Custom connector planning guide

This is for:

In this article

Project planning
Technology
Capabilities
Typical workflow of a crawler

If none of Coveo’s options fit your needs, you can build your own connector, that is, write a crawler that retrieves your content and provides it to Coveo for indexing. To do so, you must send your content items to a Push source using the Push API.

This article is a high-level guide for developers who want to build their own custom connector. Read this article thoroughly before you start writing your crawler code, as it will help you make important decisions that can heavily impact the scope of your project.

Project planning

A crawler is a program that automatically discovers content items in a repository. For instance, Coveo’s native connectors as well as the Crawling Module all rely on a crawler to discover your data.

Project guidelines:

Determine which capabilities you want your crawler to have. This will help you determine the scope of your project.
Explore the APIs or SDKs of the repository you want to index and validate that it can support the desired crawler features.
Create a test organization and a Push source, and then test the Push API requests.

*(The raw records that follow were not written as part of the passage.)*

Lemma fold_word rs ts cur b :
  Forall (fun r => word_rune r = true) rs -> rs <> [] ->
  fold_left tok_rune rs (TState ts cur b false false)
  = TState ts (cur ++ encode rs) true false false.
Proof.
  intros HF. revert cur b. induction HF as [|r rs Hr HF IH]; intros cur b Hne; [done|].
  unfold word_rune in Hr. bool_simp. cbn [fold_left]. unfold tok_rune at 2.
  cbn [inSingle inDouble]. rewrite !(proj2 (Z.eqb_neq _ _)) by (vm_compute bv; lia).
  unfold tok_write. cbn [orb tk_tokens tk_cur inSingle inDouble].
  destruct rs as [|r' rs]; [cbn; by rewrite app_nil_r|]. rewrite IH by done.
  by rewrite <- app_assoc.
Qed.

Lemma tok_quote_open ts cur b :
  tok_rune (TState ts cur b false false) 39 = TState ts cur true true false.
Proof. reflexivity. Qed.
Lemma tok_quote_close ts cur b :
  tok_rune (TState ts cur b true false) 39 = TState ts cur b false false.
Proof. reflexivity. Qed.
Lemma tok_quote_text ts cur b r :
  r <> 39 -> tok_rune (TState ts cur b true false) r = TState ts (cur ++ EncodeRune r) b true false.
Proof. intros Hr. unfold tok_rune. cbn [inSingle]. by rewrite (proj2 (Z.eqb_neq _ _)). Qed.
Lemma tok_space ts cur :
  tok_rune (TState ts cur true false false) 32 = TState (ts ++ [cur]) [] false false false.
Proof. reflexivity. Qed.

Lemma fold_quoted rs ts cur b :
  Forall (fun r => r <> 39) rs ->
  fold_left tok_rune (39 :: rs ++ [39]) (TState ts cur b false false)
  = TState ts (cur ++ encode rs) true false false.
Proof.
  intros HF. cbn [fold_left]. rewrite tok_quote_open. revert cur.
  induction HF as [|r rs Hr HF IH]; intros cur; cbn [app fold_left].
  - rewrite tok_quote_close. by rewrite app_nil_r.
  - rewrite tok_quote_text, IH by done. by rewrite <- app_assoc.
Qed.

(** [<word> ... <word> '<text>'] tokenizes to the words and the text. *)
Definition quoted_words (ws : list gostring) (arg : gostring) : gostring :=
  flat_map (fun w => w ++ go " ") ws ++ go "'" ++ arg ++ go "'".
Definition quoted_command (cmd arg : gostring) : gostring := quoted_words [cmd] arg.

Lemma fold_words ws ts :
  Forall (fun w => w <> [] /\ Forall (fun r => word_rune r = true) w) ws ->
  fold_left tok_rune (flat_map (fun w => w ++ [32]) ws) (TState ts [] false false false)
  = TState (ts ++ map encode ws) [] false false false.
Proof.
  intros HF. revert ts. induction HF as [|w ws [Hne Hw] HF IH]; intros ts; cbn [flat_map map].
  - by rewrite app_nil_r.
  - rewrite !fold_left_app, fold_word by done.
    change (fold_left tok_rune [32] ?st) with (tok_rune st 32). rewrite tok_space, IH.
    by rewrite <- app_assoc.
Qed.
(* ===== verification/GitServer.v ===== *)
(** * The git server: modules/gitserver/auth.go, the authorisation half of
    request.go, and the command construction of backend_local_unix.go,
    backend_ssh.go and shell_unix.go.

    The SSH key operations of the vendored library are the class [SSHKeys]; the
    file system and user database of the host are the class [HostFS].  The
    content of the authorized_keys file at the moment it is read is an argument
    of the operations that read it.  The mutexes are not modelled: every method
    holds them over the map access it makes.

    Proved: which keys authenticate, exactly; which requests are authorised,
    exactly; that a resolved local repository lies under the root whatever the
    symbolic links are; that the commands given to the backends carry nothing
    but a service name and one quoted path. *)
From Stdlib Require Import Ascii String ZArith Lia.
From stdpp Require Import base gmap strings list.
From S2P Require Import Prelude GoStrings GoPath GitPath GitRequest GitConfig.
Local Open Scope Z_scope.

(** ** SSH keys *)

(** [ParseAuthorizedKey] returns the key (or nil), the comment, the options
    and the rest of its input; [keyHash] is SHA-256 in unpadded base64. *)
Class SSHKeys := {
  PublicKey : Type;
  Marshal : PublicKey -> gostring;
  isCertificate : PublicKey -> bool;
  keyHash : gostring -> gostring;
  ParseAuthorizedKey : gostring -> res (option PublicKey * gostring * list gostring * gostring)
}.

Definition FingerprintSHA256 `{SSHKeys} (key : PublicKey) : gostring :=
  go "SHA256:" ++ keyHash (Marshal key).

(** [ssh.Permissions]; the git server reads and writes only its extensions. *)
Record Permissions := MkPermissions { Extensions : option (gmap gostring gostring) }.
(** ** Reading it back *)
Definition hexvalue (c : ascii) : option Z :=
  let v := bv c in
  if (48 <=? v) && (v <=? 57) then Some (v - 48)
  else if (97 <=? v) && (v <=? 102) then Some (v - 87)
  else if (65 <=? v) && (v <=? 70) then Some (v - 55)
  else None.

Definition hex4 (a b c d : ascii) : option Z :=
  match hexvalue a, hexvalue b, hexvalue c, hexvalue d with
  | Some x, Some y, Some z, Some w => Some (((x * 16 + y) * 16 + z) * 16 + w)
  | _, _, _, _ => None
  end.

Definition json_unescape (c : ascii) : option ascii :=
  if c =c chDQ then Some chDQ else if c =c chBS then Some chBS
  else if c =c "/" then Some "/"%char else if c =c "b" then Some "008"%char
  else if c =c "f" then Some chFF else if c =c "n" then Some chNL
  else if c =c "r" then Some chCR else if c =c "t" then Some chTAB else None.

(** The content after the opening quote, and what follows the closing one.
    Surrogate pairs are not needed: the writer never produces them. *)
Fixpoint json_unquote_body (s : gostring) : option (gostring * gostring) :=
  match s with
  | [] => None
  | c :: t =>
      if c =c chDQ then Some ([], t)
      else if c =c chBS then
        match t with
        | [] => None
        | e :: t1 =>
            if e =c "u" then
              match t1 with
              | h1 :: h2 :: h3 :: h4 :: t2 =>
                  match hex4 h1 h2 h3 h4, json_unquote_body t2 with
                  | Some r, Some (v, rest) => Some (EncodeRune r ++ v, rest)
                  | _, _ => None
                  end
              | _ => None
              end
            else match json_unescape e, json_unquote_body t1 with
                 | Some b, Some (v, rest) => Some (b :: v, rest)
                 | _, _ => None
                 end
        end
      else if bv c <? 32 then None
      else match json_unquote_body t with
           | Some (v, rest) => Some (c :: v, rest)
           | None => None
           end
  end.

Definition json_unquote (s : gostring) : option (gostring * gostring) :=
  match s with
  | c :: t => if c =c chDQ then json_unquote_body t else None
  | [] => None
  end.

(** Every invalid byte replaced by U+FFFD. *)
Definition to_valid (s : gostring) : gostring := flat_map EncodeRune (runes s).

(** ** encoding/base64: StdEncoding *)
Definition b64_alphabet : gostring :=
  go "ABCDEFGHIJKLMNOPQRSTUVWXYZabcdefghijklmnopqrstuvwxyz0123456789+/".
Definition b64_digit (n : Z) : ascii := default "="%char (b64_alphabet !! Z.to_nat n).

Fixpoint base64_EncodeToString (p : gostring) : gostring :=
  match p with
  | a :: b :: c :: rest =>
      let v := bv a * 65536 + bv b * 256 + bv c in
      [b64_digit (v / 262144); b64_digit ((v / 4096) mod 64);
       b64_digit ((v / 64) mod 64); b64_digit (v mod 64)] ++ base64_EncodeToString rest
  | [a; b] =>
      let v := bv a * 65536 + bv b * 256 in
      [b64_digit (v / 262144); b64_digit ((v / 4096) mod 64); b64_digit ((v / 64) mod 64); "="%char]
  | [a] =>
      let v := bv a * 65536 in
      [b64_digit (v / 262144); b64_digit ((v / 4096) mod 64); "="%char; "="%char]
  | [] => []
  end.

(** ** time: [t.UTC().Format(time.RFC3339Nano)], for a time given in nanoseconds
    since 1970 *)

(** Year, month and day of a number of days since 1970, in the proleptic
    Gregorian calendar; years start in March inside. *)
Definition civil (days : Z) : Z * Z * Z :=
  let z := days + 719468 in
  let era := z / 146097 in
  let doe := z mod 146097 in
  let yoe := (doe - doe / 1460 + doe / 36524 - doe / 146096) / 365 in
  let doy := doe - (365 * yoe + yoe / 4 - yoe / 100) in
  let mp := (5 * doy + 2) / 153 in
  let d := doy - (153 * mp + 2) / 5 + 1 in
  let m := if mp <? 10 then mp + 3 else mp - 9 in
  let y := yoe + era * 400 + (if m <=? 2 then 1 else 0) in
  (y, m, d).

(** [n] digits, with leading zeros. *)
Fixpoint decdigits (n : nat) (z : Z) : gostring :=
  match n with
  | O => []
  | S k => decdigits k (z / 10) ++ [vb (48 + z mod 10)]
  end.

(** The fraction without trailing zeros, and without the point if none is left. *)
Fixpoint strip_zeros (s : gostring) : gostring :=
  match s with
  | [] => []
  | c :: t => match strip_zeros t with
              | [] => if c =c "0" then [] else [c]
              | t' => c :: t'
              end
  end.

Definition FormatRFC3339Nano (ns : Z) : gostring :=
  let secs := ns / 1000000000 in
  let frac := strip_zeros (decdigits 9 (ns mod 1000000000)) in
  let '(y, m, d) := civil (secs / 86400) in
  let s := secs mod 86400 in
  decdigits 4 y ++ go "-" ++ decdigits 2 m ++ go "-" ++ decdigits 2 d ++ go "T"
  ++ decdigits 2 (s / 3600) ++ go ":" ++ decdigits 2 ((s / 60) mod 60) ++ go ":"
  ++ decdigits 2 (s mod 60)
  ++ (match frac with [] => [] | _ => "."%char :: frac end) ++ go "Z".

Example format_epoch : FormatRFC3339Nano 0 = go "1970-01-01T00:00:00Z".
Proof. reflexivity. Qed.
Example format_leap : FormatRFC3339Nano 1709251199123450000 = go "2024-02-29T23:59:59.12345Z".
Proof. vm_compute. reflexivity. Qed.
Example format_newyear : FormatRFC3339Nano 1735689600000000001 = go "2025-01-01T00:00:00.000000001Z".
Proof. vm_compute. reflexivity. Qed.
Example base64_ex : base64_EncodeToString (go "Many") = go "TWFueQ==".
Proof. reflexivity. Qed.
Example json_ex : json_string (go "a<b" ++ [chNL; chDQ] ++ [vb 255]) =
  [chDQ] ++ go "a\u003cb\n\" ++ [chDQ] ++ go "\ufffd" ++ [chDQ].
Proof. reflexivity. Qed.

(** ** Lemmas: what is written *)
Lemma EncodeRune_high r : 128 <= r -> Forall (fun b => 128 <= bv b) (EncodeRune r).
Proof.
  intros Hr. unfold EncodeRune.
  assert (forall q, valid_rune q = true -> 0 <= q <= 1114111) as HV.
  { intros q Hq. unfold valid_rune in Hq. apply orb_true_iff in Hq as [?|?]; bool_simp; lia. }
  set (q := if valid_rune r then r else RuneError).
  assert (128 <= q <= 1114111) as Hq.
  { subst q. destruct (valid_rune r) eqn:E; [apply HV in E; lia|unfold RuneError; lia]. }
  clearbody q.
  assert (0 <= q mod 64 < 64) by (apply Z.mod_pos_bound; lia).
  assert (0 <= (q / 64) mod 64 < 64) by (apply Z.mod_pos_bound; lia).
  assert (0 <= (q / 4096) mod 64 < 64) by (apply Z.mod_pos_bound; lia).
  assert (0 <= q / 64 /\ 0 <= q / 4096 /\ 0 <= q / 262144) as (? & ? & ?)
    by (repeat split; apply Z.div_pos; lia).
  rewrite (proj2 (Z.ltb_ge q 128)) by lia.
  destruct (Z.ltb_spec q 2048); [|destruct (Z.ltb_spec q 65536)].
  - assert (q / 64 < 32) by (apply Z.div_lt_upper_bound; lia).
    repeat constructor; rewrite bv_vb; lia.
  - assert (q / 4096 < 16) by (apply Z.div_lt_upper_bound; lia).
    repeat constructor; rewrite bv_vb; lia.
  - assert (q / 262144 < 5) by (apply Z.div_lt_upper_bound; lia).
    repeat constructor; rewrite bv_vb; lia.
Qed.

Lemma DecodeRune_range s : 0 <= fst (DecodeRune s) <= 1114111.
Proof.
  destruct s as [|b t]; [vm_compute; split; congruence|].
  pose proof (DecodeRune_width (b :: t) ltac:(done)) as HW.
  destruct (DecodeRune (b :: t)) as [r n] eqn:E. cbn.
  destruct (decide (r = RuneError /\ n = 1%nat)) as [[-> _]|Hne]; [unfold RuneError; lia|].
  apply DecodeRune_valid in E as [Hv _]; [|done|done].
  unfold valid_rune in Hv. apply orb_true_iff in Hv as [?|?]; bool_simp; lia.
Qed.

Lemma hexdigit_byte n : 0 <= n < 16 -> 48 <= bv (hexdigit n) <= 102 /\ hexvalue (hexdigit n) = Some n.
Proof.
  intros Hn. unfold hexdigit, hexvalue. destruct (Z.ltb_spec n 10); rewrite bv_vb by lia.
  - split; [lia|]. decide_tests. cbn. f_equal. lia.
  - split; [lia|]. decide_tests. cbn. f_equal. lia.
Qed.

Lemma hexdigits_bytes n z : Forall (fun b => 48 <= bv b <= 102) (hexdigits n z) /\ length (hexdigits n z) = n.
Proof.
  revert z. induction n as [|n IH]; intros z; simpl; [by split|].
  destruct (IH (z / 16)) as [H1 H2]. split.
  - apply Forall_app. split; [done|]. constructor; [|done].
    apply hexdigit_byte. apply Z.mod_pos_bound. lia.
  - rewrite length_app, H2. simpl. lia.
Qed.

Lemma json_short_byte r c : json_short r = Some c -> 32 <= bv c.
Proof. unfold json_short. intros H. repeat case_match; inv_ok; vm_compute; congruence. Qed.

Use the resources at your disposal to streamline your testing and development process.
Start writing your crawler code. If applicable, begin with the authentication capability. See the Typical workflow of a crawler section below for details.
Write the other desired capabilities and features.

Technology

To choose the technology with which you will conduct your development project, you must understand how the repository you want to crawl works, and you must have established the capabilities you want to give your crawler.

First, consider the availability of libraries or SDKs in the programming language of your choice. For instance, Microsoft has some .NET SDKs for Microsoft Dynamics CRM, so it might be a good idea to use C# and .NET.

You can interact with the Push API directly or via the Coveo C# Platform SDK.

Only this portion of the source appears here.